Are search engines benign? Lee Gomes, of the Wall Street Journal, doesn’t think so. He recently dove into the booming online business of ginning up “original content,” and he reports on his experience in his column today.
“Understanding what’s happening,” he writes, “requires a lesson in modern Web economics”:
If there is a topic in the news, people will be searching on it. If you can get those searchers to land on a seemingly authoritative page you’ve set up, you can make money from their arrival. Via ads, for instance. Then, to get your site ranked high in search engines, it’s best to have “original content” about whatever the subject of your site happens to be. The content needs to include all the keywords that people might search for. But it can’t be just an outright copy of what’s on some other site; you get penalized for that by search engines.

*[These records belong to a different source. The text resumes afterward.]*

(* ===== verification/Uri.v ===== *)
(** URI and path handling of [util.c]: percent-encoding, the check of
    request paths against escapes from the web root, file name extensions
    and hexadecimal output. *)

From S2P Require Import Prelude.
Local Open Scope Z_scope.

(** ** Definitions *)

(** [hexchars]. *)
Definition hexchars : string := "0123456789abcdef".

Definition hexchar (n : Z) : ascii :=
  default NUL (String.get (Z.to_nat n) hexchars).

(** [safechars]: one entry per [unsigned char]. *)
Definition safechars : list Z :=
  [0;0;0;0;0;0;0;0;0;0;0;0;0;0;0;0;
   0;0;0;0;0;0;0;0;0;0;0;0;0;0;0;0;
   0;0;0;0;0;0;0;0;0;0;0;0;0;0;0;0;
   1;1;1;1;1;1;1;1;1;1;0;0;0;0;0;0;
   0;1;1;1;1;1;1;1;1;1;1;1;1;1;1;1;
   1;1;1;1;1;1;1;1;1;1;1;0;0;0;0;0;
   0;1;1;1;1;1;1;1;1;1;1;1;1;1;1;1;
   1;1;1;1;1;1;1;1;1;1;1;0;0;0;0;0;
   0;0;0;0;0;0;0;0;0;0;0;0;0;0;0;0;
   0;0;0;0;0;0;0;0;0;0;0;0;0;0;0;0;
   0;0;0;0;0;0;0;0;0;0;0;0;0;0;0;0;
   0;0;0;0;0;0;0;0;0;0;0;0;0;0;0;0;
   0;0;0;0;0;0;0;0;0;0;0;0;0;0;0;0;
   0;0;0;0;0;0;0;0;0;0;0;0;0;0;0;0;
   0;0;0;0;0;0;0;0;0;0;0;0;0;0;0;0;
   0;0;0;0;0;0;0;0;0;0;0;0;0;0;0;0].

Definition is_safechar (c : ascii) : bool :=
  negb (nth (Z.to_nat (code c)) safechars 0 =? 0).

(** [hex]: the value of a hexadecimal digit, -1 for any other character. *)
Definition hex (c : ascii) : Z :=
  if in_range "0" "9" c then code c - code "0"
  else if in_range "A" "F" c then code c - code "A" + 10
  else if in_range "a" "f" c then code c - code "a" + 10
  else -1.

Fixpoint url_escape_loop (source : string) : string :=
  match source with
  | EmptyString => EmptyString
  | String c r =>
      if is_safechar c then String c (url_escape_loop r)
      else String "%"
             (String (hexchar (Z.land (Z.shiftr (code c) 4) 15))
                (String (hexchar (Z.land (code c) 15)) (url_escape_loop r)))
  end.

(** A null pointer is [None]. *)
Definition util_url_escape (src : option string) : option string :=
  match src with
  | None => None
  | Some s => Some (url_escape_loop s)
  end.

(** The bytes the loop of [util_url_unescape] stores, [None] when it gives
    up. *)
Fixpoint url_unescape_loop (src : string) : option string :=
  match src with
  | EmptyString => Some EmptyString
  | String c r =>
      if Ascii.eqb c "%" then
        match r with
        | String h (String l r') =>
            if (hex h =? -1) || (hex l =? -1) then None
            else fmap (String (chr (hex h * 16 + hex l))) (url_unescape_loop r')
        | _ => None
        end
      else if Ascii.eqb c "#" then Some EmptyString
      else if Ascii.eqb c NUL then None
      else fmap (String c) (url_unescape_loop r)
  end.

(** The buffer is read as a C string, so an escaped zero byte ends it. *)
Definition util_url_unescape (src : string) : option string :=
  cstr <$> url_unescape_loop src.

Definition is_sep (c : ascii) : bool := Ascii.eqb c "/" || Ascii.eqb c "\".

Fixpoint verify_path_loop (dir indotseq : bool) (path : string) : bool :=
  match path with
  | EmptyString => true
  | String c r =>
      if is_sep c then
        if indotseq then false
        else if dir then false
        else verify_path_loop true indotseq r
      else
        let indotseq' :=
          if dir || indotseq then Ascii.eqb c "." else indotseq in
        verify_path_loop false indotseq' r
  end.

Definition verify_path (path : string) : bool :=
  verify_path_loop false false path.

(** The body for systems other than Windows. *)
Definition util_normalise_uri (uri : string) : option string :=
  match uri with
  | String c _ =>
      if negb (Ascii.eqb c "/") then None
      else match util_url_unescape uri with
           | None => None
           | Some path => if verify_path path then Some path else None
           end
  | EmptyString => None
  end.

Definition util_get_path_from_normalised_uri (webroot uri : string) : string :=
  webroot +:+ uri.

Definition util_get_path_from_uri (webroot uri : string) : option string :=
  match util_normalise_uri uri with
  | None => None
  | Some path => Some (util_get_path_from_normalised_uri webroot path)
  end.

Definition util_get_extension (path : string) : string :=
  match strrchr "." path with
  | None => EmptyString
  | Some ext => ext
  end.

Inductive content_kind := UNKNOWN_CONTENT | XSLT_CONTENT | HTML_CONTENT.

Definition util_check_valid_extension (uri : option string) : content_kind :=
  match uri with
  | None => UNKNOWN_CONTENT
  | Some u =>
      match strrchr "." u with
      | None => UNKNOWN_CONTENT
      | Some p2 =>
          if streq p2 "xsl" || streq p2 "xslt" then XSLT_CONTENT
          else if streq p2 "htm" || streq p2 "html" then HTML_CONTENT
          else UNKNOWN_CONTENT
      end
  end.

(** The [len] bytes of [data] are the string given. *)
Fixpoint util_bin_to_hex (data : string) : string :=
  match data with
  | EmptyString => EmptyString
  | String c r =>
      String (hexchar (Z.shiftr (Z.land (code c) 240) 4))
        (String (hexchar (Z.land (code c) 15)) (util_bin_to_hex r))
  end.

(** ** Reference definitions *)

(** The components of a path, cut at both kinds of separator. *)
Fixpoint components (path : string) : list string :=
  match path with
  | EmptyString => [EmptyString]
  | String c r =>
      if is_sep c then EmptyString :: components r
      else match components r with
           | x :: l => String c x :: l
           | [] => [String c EmptyString]
           end
  end.

Definition all_dots (s : string) : bool :=
  string_forall (fun c => Ascii.eqb c ".") s.

(** A component that may be followed by a separator. *)
Definition good_dir (s : string) : bool :=
  negb (streq s EmptyString) && negb (all_dots s).

(** Following the components from depth [d] below the web root: [None] once
    the walk leaves it. *)
Fixpoint walk (d : nat) (l : list string) : option nat :=
  match l with
  | [] => Some d
  | s :: r =>
      if streq s ".." then
        match d with O => None | S d' => walk d' r end
      else if streq s "." || streq s EmptyString then walk d r
      else walk (S d) r
  end.

(** Reading pairs of hexadecimal digits back. *)
Fixpoint of_hex (s : string) : option string :=
  match s with
  | EmptyString => Some EmptyString
  | String h (String l r) =>
      if (hex h =? -1) || (hex l =? -1) then None
      else fmap (String (chr (hex h * 16 + hex l))) (of_hex r)
  | _ => None
  end.

(** ** Percent-encoding *)

Lemma safechar_plain c :
  is_safechar c = true ->
  Ascii.eqb c "%" = false /\ Ascii.eqb c "#" = false /\ Ascii.eqb c NUL = false.
Proof. destruct c as [[] [] [] [] [] [] [] []]; vm_compute; auto. Qed.

(** The two digits written for a byte read back as the byte. *)
Lemma hexchar_pair c :
  (hex (hexchar (Z.land (Z.shiftr (code c) 4) 15)) =? -1) = false /\
  (hex (hexchar (Z.land (code c) 15)) =? -1) = false /\
  chr (hex (hexchar (Z.land (Z.shiftr (code c) 4) 15)) * 16 +
       hex (hexchar (Z.land (code c) 15))) = c.
Proof. destruct c as [[] [] [] [] [] [] [] []]; vm_compute; auto. Qed.

Lemma hexchar_pair' c :
  hexchar (Z.shiftr (Z.land (code c) 240) 4) =
  hexchar (Z.land (Z.shiftr (code c) 4) 15).
Proof. destruct c as [[] [] [] [] [] [] [] []]; reflexivity. Qed.

Definition escaped_char (c : ascii) : bool :=
  is_safechar c || Ascii.eqb c "%".

Lemma hexchar_escaped n : escaped_char (hexchar (Z.land n 15)) = true.
Proof.
  assert (0 <= Z.land n 15 < 16) as B.
  { change 15 with (Z.ones 4). rewrite Z.land_ones by lia.
    apply Z.mod_pos_bound. lia. }
  revert B. generalize (Z.land n 15) as m. intros m B.
  assert (Z.to_nat m < 16)%nat as B' by lia. unfold hexchar.
  revert B'. generalize (Z.to_nat m) as k. intros k B'.
  do 16 (destruct k as [|k]; [reflexivity|]). lia.
Qed.

Lemma url_unescape_escape_loop s :
  url_unescape_loop (url_escape_loop s) = Some s.
Proof.
  induction s as [|c s IH]; [done|]. simpl.
  destruct (is_safechar c) eqn:S; cbn [url_unescape_loop].
  - apply safechar_plain in S as (-> & -> & ->). by rewrite IH.
  - destruct (hexchar_pair c) as (E1 & E2 & E3).
    cbn [Ascii.eqb Bool.eqb]. by rewrite E1, E2, E3, IH.
Qed.

(** Escaping yields only unreserved characters and percent signs, within
    the [3 * len] bytes allocated for it, and unescaping it gives the text
    back. *)
Theorem url_escape_roundtrip s :
  nul_free s = true ->
  exists t, util_url_escape (Some s) = Some t /\
    util_url_unescape t = Some s /\
    string_forall escaped_char t = true /\
    strlen t <= 3 * strlen s.
Proof.
  intros Hs. eexists. split; [reflexivity|]. unfold util_url_unescape.
  rewrite url_unescape_escape_loop. simpl. rewrite cstr_nul_free by done.
  split; [done|]. clear Hs. unfold strlen.
  induction s as [|c s [IH1 IH2]]; [done|]. simpl.
  destruct (is_safechar c) eqn:S; cbn [string_forall String.length].
  - unfold escaped_char at 1. rewrite S. split; [done|lia].
  - rewrite !hexchar_escaped. simpl. split; [done|lia].
Qed.

Lemma url_escape_roundtrip_witness :
  nul_free "a b/%#" = true /\
  exists t, util_url_escape (Some "a b/%#") = Some t /\
    util_url_unescape t = Some "a b/%#" /\
    string_forall escaped_char t = true /\ strlen t <= 3 * strlen "a b/%#".
Proof. split; [reflexivity|]. apply (url_escape_roundtrip "a b/%#"). reflexivity. Defined.

Lemma of_hex_bin_to_hex s : of_hex (util_bin_to_hex s) = Some s.
Proof.
  induction s as [|c s IH]; [done|]. cbn [util_bin_to_hex of_hex].
  rewrite hexchar_pair'. destruct (hexchar_pair c) as (-> & -> & ->).
  by rewrite IH.
Qed.

(** ** The path check *)

Lemma components_cons path : exists x l, components path = x :: l.
Proof.
  destruct path as [|c r]; simpl; eauto. destruct (is_sep c); eauto.
  destruct (components r); eauto.
Qed.

Definition dirs_good (l : list string) : bool := forallb good_dir (removelast l).

Lemma good_dir_dot s : good_dir (String "." s) = negb (all_dots s).
Proof. done. Qed.

Lemma good_dir_other c s :
  Ascii.eqb c "." = false -> good_dir (String c s) = true.
Proof. intros E. unfold good_dir, all_dots. simpl. by rewrite E. Qed.

Lemma all_dots_cons c s : all_dots (String c s) = Ascii.eqb c "." && all_dots s.
Proof. done. Qed.

(** The three kinds of state the loop can be in: inside a component it has
    already accepted, at the start of a component, inside a component of
    dots only. *)
Lemma verify_path_loop_spec path :
  verify_path_loop false false path = dirs_good (tl (components path)) /\
  verify_path_loop true false path = dirs_good (components path) /\
  verify_path_loop false true path =
    match components path with
    | x :: (_ :: _) as l => negb (all_dots x) && dirs_good l
    | _ => true
    end.
Proof.
  induction path as [|c r (IH1 & IH2 & IH3)]; [done|].
  cbn [verify_path_loop components].
  destruct (components_cons r) as (x & l & E).
  destruct (is_sep c) eqn:S.
  - rewrite E in *. repeat split; auto.
  - cbn [orb]. rewrite E in *. cbn [tl] in *. rewrite IH1. split; [done|].
    destruct (Ascii.eqb c ".") eqn:D.
    + apply Ascii.eqb_eq in D as ->. rewrite IH3.
      destruct l as [|y l]; [done|]. rewrite all_dots_cons. split; [|done].
      unfold dirs_good. cbn [removelast forallb tail].
      by rewrite good_dir_dot.
    + rewrite IH1. destruct l as [|y l]; [done|].
      rewrite all_dots_cons, D. split; [|done].
      unfold dirs_good. cbn [removelast forallb tail].
      by rewrite good_dir_other.
Qed.

(** [verify_path] accepts exactly the paths in which every component between
    two separators is neither empty nor made of dots only. *)
Theorem verify_path_spec path :
  verify_path path = forallb good_dir (removelast (tl (components path))).
Proof. apply verify_path_loop_spec. Qed.

Lemma good_dir_step s :
  good_dir s = true ->
  streq s ".." = false /\ streq s "." || streq s EmptyString = false.
Proof.
  unfold good_dir, streq.
  destruct (String.eqb_spec s ".."), (String.eqb_spec s "."),
    (String.eqb_spec s EmptyString); subst; auto; discriminate.
Qed.

Lemma walk_good_app l m d :
  forallb good_dir l = true -> walk d (l ++ m) = walk (d + length l) m.
Proof.
  revert d. induction l as [|s l IH]; intros d H; simpl in *.
  { f_equal. lia. }
  apply andb_prop in H as [(-> & ->)%good_dir_step H2].
  rewrite IH by done. f_equal. lia.
Qed.

Lemma walk_last d z : z <> ".." -> exists d', walk d [z] = Some d'.
Proof.
  intros L. simpl. unfold streq at 1. destruct (String.eqb_spec z ".."); [done|].
  destruct (_ || _); eauto.
Qed.

Lemma cstr_cons c s : Ascii.eqb c NUL = false -> cstr (String c s) = String c (cstr s).
Proof. intros E. simpl. by rewrite E. Qed.

Lemma normalise_uri_inv uri p :
  util_normalise_uri uri = Some p ->
  exists r, p = String "/" r /\ nul_free p = true /\ verify_path p = true.
Proof.
  unfold util_normalise_uri. destruct uri as [|c r]; [done|].
  destruct (Ascii.eqb c "/") eqn:E; [|done]. apply Ascii.eqb_eq in E as ->.
  unfold util_url_unescape. cbn.
  destruct (url_unescape_loop r) as [t|]; cbn; [|done].
  destruct (verify_path_loop _ _ _) eqn:V; [|done]. intros [= <-].
  exists (cstr t). split; [done|]. split; [|done].
  unfold nul_free. simpl. apply nul_free_cstr.
Qed.

(** C1: A request path that is accepted starts with a slash, holds no zero byte,
    and names a directory below the web root at every point of the walk
    except possibly its last component: every directory component steps one
    level down. *)
Theorem normalise_uri_confined uri p :
  util_normalise_uri uri = Some p ->
  exists dirs last,
    components p = EmptyString :: dirs ++ [last] /\
    nul_free p = true /\
    walk 0 dirs = Some (length dirs) /\
    (last <> ".." -> exists d, walk 0 (components p) = Some d).
Proof.
  intros (r & -> & N & V)%normalise_uri_inv.
  rewrite verify_path_spec in V. cbn [components is_sep] in *.
  change (is_sep "/") with true in *. cbn [tl] in V.
  destruct (components_cons r) as (x & l & E).
  assert (components r <> []) as NE by (rewrite E; done).
  exists (removelast (components r)), (List.last (components r) EmptyString).
  rewrite <- app_removelast_last by done. split; [done|]. split; [done|].
  split.
  - rewrite <- (app_nil_r (removelast _)), walk_good_app by done.
    by rewrite app_nil_r.
  - intros L. simpl. rewrite (app_removelast_last EmptyString NE).
    rewrite walk_good_app by done. by apply walk_last.
Qed.

Lemma normalise_uri_confined_witness :
  util_normalise_uri "/a%2Fb/c.ogg" = Some "/a/b/c.ogg" /\
  exists dirs last,
    components "/a/b/c.ogg" = EmptyString :: dirs ++ [last] /\
    nul_free "/a/b/c.ogg" = true /\
    walk 0 dirs = Some (length dirs) /\
    (last <> ".." -> exists d, walk 0 (components "/a/b/c.ogg") = Some d).
Proof.
  split; [reflexivity|]. apply (normalise_uri_confined "/a%2Fb/c.ogg"). reflexivity.
Defined.

(** The last component is not looked at: a path whose last component is the
    parent directory is accepted. *)
Example normalise_uri_trailing_parent : util_normalise_uri "/.." = Some "/..".
Proof. reflexivity. Qed.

Writers are being solicited to churn out such content at dirt cheap rates. Gomes, for instance, signed up on the web to write fifty 500-word articles for $100 (that’s total, not per piece). Most of the writing, apparently, gets done in India and Eastern Europe, and much of it consists of mashing up, and distorting, work plagiarized from other, legitimate sites. Depending on the types of products or ads they’re selling, the site operators instruct the writers to slant the stories to their needs. Medical topics are particular favorites – and particularly subject to fakery and twisting.
“My beef,” Gomes concludes, “is with the search engines and the economics of the modern Web”:
Google, for example, says its mission is “to organize the world’s information and make it universally accessible and useful.” The way that’s written, one thinks perhaps of a satellite orbiting high above the earth, capturing all its information but interfering with nothing. In fact, search engines are more like a TV camera crew let loose in the middle of a crowd of rowdy fans after a game. Seeing the camera, everyone acts boorishly and jostles to get in front. The act of observing something changes it. Which is what search engines are causing to happen to much of the world’s “information.” Legitimate information … risks being crowded out by junky, spammy imitations. Nothing very useful about that.”
Search engines didn’t invent charlatanism. They’re just turning it into a modern global industry, complete with cheap offshore labor.